MHD wrote:Commonly with Sci-Fi you have to go "FTL, Causality, Relativity; choose two."
I like axing causality in my settings.
It's usually more "FTL, Causality, Relativity, Consistency; Choose three".
Take something like Star Trek. They've obviously heard of relativity. There's no time dilation or anything like that, but the light speed still has a special place. They make a big deal of breaking it, and it requires special 'magical' engines. So relativity is there, in some rudimentary form. It's just that they chose to ignore its consequences. So it's consistency they sacrifice.

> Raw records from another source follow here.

Lemma buy_leg_budget W t a sl kp c s r s' :
  buy_leg W t a sl kp c s = (r, s') ->
  exists l, s' = after s l /\ within_budget 1 1 1 0 l.
Proof.
  unfold buy_leg. intros H.
  apply bind_inv in H as [(q & s1 & Hq & H) | (e & Hq & _)].
  - apply bind_inv in H as [(txid & s2 & Hx & H) | (e & Hx & _)].
    + inversion H; subst.
      apply (quote_then_swap_budget W SOL_MINT t (rawSolAmount a) (number_of_Z sl)
               kp c s (Return txid)).
      now rewrite (bind_Return _ _ _ _ _ Hq).
    + apply (quote_then_swap_budget W SOL_MINT t (rawSolAmount a) (number_of_Z sl)
               kp c s (Throw e)).
      now rewrite (bind_Return _ _ _ _ _ Hq).
  - apply (quote_then_swap_budget W SOL_MINT t (rawSolAmount a) (number_of_Z sl)
             kp c s (Throw e)).
    now apply bind_Throw.
Qed.

(** A lookup of the decimals sends nothing on a hit, and at most one
    read of the mint account otherwise; it writes the cache only on a
    miss. *)
Lemma getTokenDecimals_log W c mintAddress s r s' :
  getTokenDecimals W c mintAddress s = (r, s') ->
  (s' = s
   /\ (mjoin (decimalsCache s !! mintAddress) = None -> exists e, r = Throw e))
  \/ (mjoin (decimalsCache s !! mintAddress) = None
      /\ exists mint, calls s' = calls s ++ [GetParsedAccountInfo mint]).
Proof.
  unfold getTokenDecimals, bind, get_cache, ret, lift, request, set_cache, throw.
  destruct (mjoin (decimalsCache s !! mintAddress)) as [cached |].
  { intros H. inversion H; subst. left. split; [reflexivity | discriminate]. }
  destruct (new_PublicKey W mintAddress) as [mint | e].
  2: { intros H. inversion H; subst. left. split; [reflexivity |]. eauto. }
  destruct (rpc_getParsedAccountInfo W (calls s) mint) as [[[| decimals] |] | e];
    simpl; intros H; inversion H; subst; simpl; right; split; eauto.
Qed.
(* ===== verification/Prelude.v ===== *)
(** * A verified model of polymarket-cpp-client

    polymarket-cpp-client is a C++20 SDK for a prediction-market exchange.  Its
    core is the path from what a caller asks ("buy 25 dollars of this token, at
    0.53 or better") to the bytes an exchange contract and a REST server accept;
    the live order books of the websocket stream, with the callbacks that trade on
    them; and the indexing of contract events from an EVM node.  This library is a
    shallow embedding of that core: every operation is an executable function, or,
    where threads interleave, a step relation over such functions, and the theorems
    are about those functions.

    ** How the parts interact

    A limit or market order goes through [ClobOrders]/[ClobClient]: the tick size
    and the neg-risk flag come from caches filled over REST ([Sdk] retries and
    classifies answers, [RestParsing] reads them), a market order's limit comes from
    a walk of a book ([MarketPrice] on [Orderbook]), the two integer amounts come
    from [OrderAmounts] on [DecimalMath] and [Float64], and [OrderSigner] hashes and
    signs them through [EvmAbi]-style words ([EvmBytes], [Crypto]).  [OrderAuth]
    makes the headers of the request.  [TradeSettlement] then waits for the trades
    of the order; [Pagination] runs the multi-page requests.
    Books arrive over a websocket: [WebsocketStream] keeps frames of one generation
    gap-free, [BookEvents] validates and applies them, [OrderbookStream] routes them
    to markets, and [OrderbookRuntime] is the manager whose threads subscribe,
    update, reset and call back.
    [UserStream] is the same protocol for the orders and trades of an account, with
    its subscription ([UserSubscription]) and events ([UserEvents]); [RtdsStream] is
    the shared public stream with prices, comments and sports results
    ([RtdsEvents]).  [MarketDiscovery] finds the markets to watch and [ArbSizing]
    sizes the trades on them.
    Under all of them are the HTTP client ([HttpClient], through a [Tunnel] when a
    websocket needs a proxy) and the websocket client, whose connections
    [WebsocketLifecycle] starts and tears down.
    Contract events come from a node: [JsonRpc] and [JsonRpcWs] talk to it,
    [EvmTransport] connects the two to the indexer, [EvmCursor] splits block
    intervals and keeps the durable cursor, [EvmIndexer] scans and delivers,
    [EvmLive] adds the live stream, its queues and the handoff between the two,
    [EvmReorg] repairs what a reorganisation undid.  [PolymarketEvents] decodes the
    logs and [OracleWatcher] keeps the state of questions they amount to.
    Positions are managed by contract calls ([PositionCalls], [Positions]), sent as
    [EvmTransaction]s or through a Safe and its relayer ([SafeRelayer]), one batch
    at a time ([PositionClient], [PositionSends]).
    The read-only APIs are paths and queries ([Query], [DataQueries],
    [GammaQueries]), rows read from JSON ([JsonFields], [ClobRows], [GammaRows],
    [DataParsing], [DataPortfolio]) and pages of them ([RestPaging] on [Pagination]), put together by
    the clients ([ClobMarkets], [ClobAccount], [PositionPages], [GammaClient],
    [DataClient]).

    ** Files, and the sources they follow

    - [Prelude]: exceptions as the result type [res], [size_t] and [uint64_t]
      arithmetic, tactics, lemmas shared by all files.
    - [Text]: characters, numerals in any base, [std::to_string].
    - [Float64]: [double] and [long double] as [spec_float], and <cmath>.
    - [DecimalMath]: decimal_math.cpp.  [OrderAmounts]: order_amounts.cpp.
    - [ArbSizing]: arb_sizing.cpp.
    - [Orderbook]: types.hpp.  [MarketPrice]: market_price.cpp.
    - [EvmBytes]: hex in order_signer.cpp, evm_uint.cpp, evm_rlp.cpp.
    - [Crypto]: the interfaces of Keccak-256 and of recoverable ECDSA.
    - [EvmAbi]: evm_abi.cpp, evm_utils.cpp.  [EvmTransaction]: evm_transaction.cpp.
    - [OrderSigner]: order_signer.cpp, order_signer_v2.cpp, order_signer_domain.cpp.
    - [OrderAuth]: order_signer_auth.cpp.
    - [Sdk]: sdk_error.hpp/.cpp, rate_limit.cpp.  [Pagination]: pagination.hpp.
    - [BoundedWorkers]: bounded_workers.cpp.  [MarketTime]: market_time.cpp.
    - [HttpDate]: the dates of rate_limit.cpp.
    - [TradeSettlement], [TrackerSettlement]: trade_status_tracker.cpp,
      clob_order_settlement.cpp.
    - [RestParsing]: rest_numeric.hpp, rest_orderbook_parsing.hpp,
      clob_mutation_parsing.cpp.
    - [Query]: query_encoding.hpp, query_builder.cpp.  [RestPaging]: rest_paging.hpp,
      data_client_internal.hpp, gamma_client_internal.hpp.
    - [ClobRows]: clob_parsing.cpp, clob_trade_parsing.cpp, clob_market_parsing.cpp,
      market_fee_parsing.hpp, clob_rewards_parsing.cpp.
    - [ClobClient], [ClobOrders]: clob_market_metadata.cpp, clob_books.cpp,
      market_price_client.cpp, order_execution.cpp, clob_order_execution.cpp,
      clob_order_placement.cpp, clob_order_submission.cpp.
    - [ClobMarkets]: the public reads of clob_books.cpp, clob_market_metadata.cpp and
      clob_client.cpp.  [ClobAccount]: clob_account.cpp, clob_activity.cpp,
      clob_activity_pagination.cpp.  [PositionPages]: clob_positions.cpp,
      clob_position_pages.cpp, environment.cpp.
    - [JsonFields]: json_fields.cpp.  [GammaQueries], [GammaRows], [GammaClient]: the
      gamma_ files.  [DataQueries], [DataParsing], [DataPortfolio], [DataClient]: the data_
      files.
    - [RtdsEvents]: rtds_parsing.cpp, rtds_price_parsing.cpp, sports_parsing.cpp,
      stream_time.cpp.  [RtdsStream]: public_stream.cpp, rtds_stream.cpp,
      sports_stream.cpp.
    - [WebsocketStream]: websocket_resilience.cpp, websocket_client_resilience.cpp.
    - [WebsocketLifecycle]: websocket_client_transport.cpp,
      websocket_client_teardown.cpp.  [Tunnel]: websocket_tunnel.cpp,
      network_route.cpp.  [HttpClient]: the http_client files, http_global.cpp.
      [WebsocketOptions]: the options and subscriptions of
      websocket_client_resilience.cpp, websocket_resilience.cpp.  [Geoblock]:
      geoblock.cpp.
    - [JsonRpc]: json_rpc_client.cpp, json_rpc_transactions.cpp.  [JsonRpcWs]:
      json_rpc_ws_dispatch.cpp, json_rpc_ws_runtime.cpp.
    - [EvmCursor]: evm_cursor_store.cpp, evm_log_identity.hpp,
      evm_transport_epoch.hpp.  [EvmCursorIo]: evm_cursor_io.cpp.
      [CursorJson]: the JSON of evm_cursor_store.cpp.  [EvmTransport]: evm_indexer_transport.cpp.
    - [EvmIndexer]: evm_event_indexer.cpp, evm_event_dispatch.cpp.
    - [EvmLive]: evm_live_handoff.cpp, evm_event_dispatch.cpp,
      evm_indexer_lifecycle.cpp.  [EvmReorg]: evm_reorg_reconciliation.cpp.
    - [PolymarketEvents]: polymarket_events.cpp.  [OracleWatcher]:
      oracle_watcher.cpp, oracle_event_history.cpp.
    - [UserEvents]: websocket_user_data.cpp.  [UserSubscription]:
      user_stream_subscription.cpp.  [UserStream]: the user_stream_runtime files.
    - [PositionCalls], [Positions]: polymarket_contracts.cpp, position_calls.cpp,
      approval_calls.cpp, and the parts of position_client.cpp and
      trading_approvals.cpp that make calls from answers.
    - [SafeRelayer]: safe_relayer.cpp.  [PositionClient], [PositionSends]:
      position_client.cpp, position_senders.cpp, position_gamma.cpp,
      transaction_handle.cpp.
    - [BookEvents]: websocket_market_data.cpp.
    - [OrderbookStream]: orderbook_stream.cpp.
    - [OrderbookRuntime]: orderbook_runtime.hpp and the orderbook_runtime files.
    - [MarketDiscovery]: market_fetcher.cpp, market_discovery.cpp,
      gamma_market_fetcher.cpp, arb_runtime.cpp.

    Definitions carry the names of the functions they translate; a function of the
    C++ that is split here has its parts next to it.  An exception is [Throw e], a
    moved-from or out-parameter is a component of the result, a mutex-protected
    section is one function on the protected record.

    ** What the theorems show

    - Orders: a limit order that reaches the server is the order asked for
      ([limit_order_as_asked]) and a market order keeps to its budget and to a price
      of a book the server gave ([market_order_as_asked]); a reported cancellation
      happened ([cancellations_confirmed]) and placing always answers
      ([placement_always_answers]).  Below them: amounts of market buys are exact
      ([market_buy_exact]), the walk of a book stops at the first level that covers
      the order ([find_depth_limit_first_cover]), fills are sound
      ([estimate_fill_sound]), what is signed is what the order says
      ([signed_order_matches_signature]) and two orders with the same preimage are
      equal ([order_preimage_injective]).
    - Books: applying a stream delta refines the map from price to size
      ([delta_refines_price_map]), and parsing keeps books sorted
      ([parsed_events_keep_books_sorted]).
    - The manager, under every interleaving of its threads: its invariant
      ([runtime_invariant]), callbacks only on fresh and admissible quotes
      ([arb_callbacks_admissible]), no quote of a deactivated market
      ([deactivation_clears_quotes]), quotes that match the books
      ([calls_keep_quotes_matching]).
    - The stream: frames dispatched in one generation are consecutive frames of the
      connection ([generation_frames_contiguous]).  The account stream delivers at
      most one event of a message begun before a gap ([user_callbacks_ordered]) and
      keeps its subscription in line with the markets tracked
      ([subscription_kept_in_line]); its events parse back ([user_events_roundtrip]).
      A client is not left closing ([never_left_closing]), the relay of a tunnel
      delivers both directions intact ([tunnel_relays_intact]), and no HTTP request
      carries what belongs to another ([http_requests_isolated]).
      A node is asked for every subscription ([subscriptions_asked]).
    - The indexer: every accepted log is delivered, queued or answered for by a
      pending recovery ([accepted_logs_answered_for]), queues are bounded
      ([live_queues_bounded]), delivery is once per identity
      ([logs_delivered_once]), catch-up ends at the target over any number of
      restarts ([catch_up_survives_restarts]), the cursor file refines a counter
      ([cursor_documents_refine_counter]) and survives a loss of power
      ([cursor_write_crash_safe]), a gap is repaired to what the chain holds
      ([reconcile_gap_converges]), and the dashboard shows what the chain's events
      make ([dashboard_shows_chain]).
    - Positions: granting what the approval check reports completes it
      ([approvals_granted]); a merge never asks for more than is held
      ([merge_within_balances]); batches are broadcast in order
      ([eoa_batch_in_order]), what the relayer is given is signed for its call and
      nonce ([safe_submissions_signed]) and decodes to the calls asked for
      ([safe_batch_decodes]).
    - The arbitrage program: a plan stays within its budget, depth and edge
      ([arb_plan_within_budget]).
    - Reads: a listing asks for what its filter says ([activity_listing_sound]) and
      its rows are well formed ([activity_page_well_formed]); a price in units of
      10^-18 keeps every digit ([scaled_decimal_exact]); a date is read as the
      calendar counts it ([parse_iso8601_calendar], [http_dates_calendar]).
    - Codecs: [abi_roundtrip].
    - Loops and pools that end: [collect_terminates], [bounded_tasks_run_once].
    - Behaviour worth knowing: [invalid_exchange_cached_as_zeros],
      [change_after_snapshot_lost], [stale_book_survives_disconnect],
      [stale_handoff_drops_logs], [overtaken_request_loses_frames],
      [late_disconnect_sticks], [connect_in_callback_deadlocks] exhibit inputs or
      schedules on which the code departs from what its comments or names promise.

    ** Parameters and hypotheses

    Keccak-256 and secp256k1 are the classes [Keccak] and [RecoverableSigner] of
    [Crypto], with output sizes as their only laws; HMAC-SHA256 is a function
    argument.  The JSON library is a record of functions (parse and dump); so is
    [strtod].  [long double] is any format at least as wide as [double].
    [std::sort] is any sorting permutation where its order of equal elements could
    matter.  Servers, nodes, clocks, sleeps, salts and user callbacks are functions
    or lists of answers over which the theorems quantify.  Allocation does not fail
    and a container has at most [size_t] elements.

    ** Fuel and bounds

    Loops over data are structural.  Loops that wait have fuel, and each has a
    theorem that some fuel gives the result: [Pagination] ends because a page limit,
    an item limit or a repeated cursor stops it ([collect_terminates]); settlement
    because each poll sleeps at least one clock tick before a deadline
    ([settlement_returns], [tracked_settlement_returns]); a rate-limited request
    because retries are counted
    ([retry_rate_limited_bounded]); the sizing of a trade because each turn takes
    shares off ([arb_plan_within_budget]).  Digit loops take [Z.log2] of the number
    or the carry itself as fuel.  64-bit arithmetic wraps ([u64]) where the code lets it,
    and is checked where the code checks it; doubles round after every operation.

    ** Not modelled

    Sockets, TLS, HTTP and websocket framing, threads' start and join, files: I/O,
    or the work of libcurl and IXWebSocket, whose answers are arguments here.  The
    reconnect policy of the websocket library; the sockets a tunnel opens and the
    connections it accepts; moving an HTTP client and the thread of its heartbeat.
    The command line, the test programs and the setters of callbacks and options: they
    store a value or print one. *)
From Stdlib Require Export ZArith Lia Bool.
From stdpp Require Export base gmap sets list strings.
(* ===== verification/ArbSizing.v ===== *)
(** * Sizing of a two-legged arbitrage (src/arb_sizing.cpp,
    include/polymarket/orderbook.hpp)

    How many YES and NO shares a budget per leg buys at the limit prices of both
    legs, fees included.  [std::pow] is a parameter: the C++ standard does not
    say how it rounds. *)
From Stdlib Require Import Floats.SpecFloat.
From S2P Require Import Prelude Float64.

#[local] Open Scope Z_scope.

#[local] Abbreviation F := binary64.

Record ArbSizingInput := MkSizingInput {
  yes_ask : double; no_ask : double; yes_available : double; no_available : double; max_usdc_per_leg : double;
  slippage : double; tick_size : double; minimum_order_size : double; fee_rate : double; fee_exponent : Z }.

Record ArbExecutionPlan := MkPlan {
  executable : bool; reason : string; yes_limit_price : double; no_limit_price : double; yes_shares : double;
  no_shares : double; yes_fee : double; no_fee : double; total_cost : double; edge : double }.

(** ** Literals and helpers *)

Definition share_step : double := of_ratio F 1 100.
Definition minimum_edge_usdc : double := of_ratio F 1 100.
Definition rounding_slack : double := of_ratio F 1 1000000000000.
Definition one : double := of_Z F 1.
Definition half : double := of_ratio F 1 2.
Definition hundred : double := of_Z F 100.
Definition fee_units : double := of_Z F 100000.

Definition round_up_to_tick (value tick : double) : double :=
  fmul F (fceil F (fsub F (fdiv F value tick) rounding_slack)) tick.

(** [std::clamp] *)
Definition clamp (v lo hi : double) : double := if flt v lo then lo else if flt hi v then hi else v.

Definition worst_fee_price (ask limit : double) (exponent : Z) : double :=
  if exponent =? 0 then ask else clamp half ask limit.

Definition conservative_fee (shares per_share : double) : double :=
  fdiv F (fceil F (fsub F (fmul F (fmul F shares per_share) fee_units) rounding_slack)) fee_units.

(** What one leg costs with its fee. *)
Definition leg_cost (shares limit per_share : double) : double :=
  fadd F (fmul F shares limit) (conservative_fee shares per_share).

Definition no_plan (why : string) : ArbExecutionPlan :=
  MkPlan false why fzero fzero fzero fzero fzero fzero fzero fzero.

Section Sizing.
Context (pow : double → Z → double).

Definition fee_per_share (ask limit rate : double) (exponent : Z) : double :=
  let price := worst_fee_price ask limit exponent in
  fmul F rate (pow (fmul F price (fsub F one price)) exponent).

Most SF with FTL is similar. They don't abandon causality, because that would make a bad story, and they still pay lip service to relativity (All talk about the light speed as being an important barrier, many have some form of time dilation included, etc). So they include all three of the concepts. They just choose to completely ignore the glaring contradictions this causes. This works very well, because most readers aren't aware of them, and those who are generally don't mind too much as long as it's not made too obvious.
Ender's Game for example has relativistic travel combined with instant communication. Noone uses this to send signals back in time, the possibility is never exploited, never even discussed. It's just entirely ignored. The story still works.
It's really only hard SF authors that worry about consistency. Which is why writing hard SF that includes FTL is so ... hard.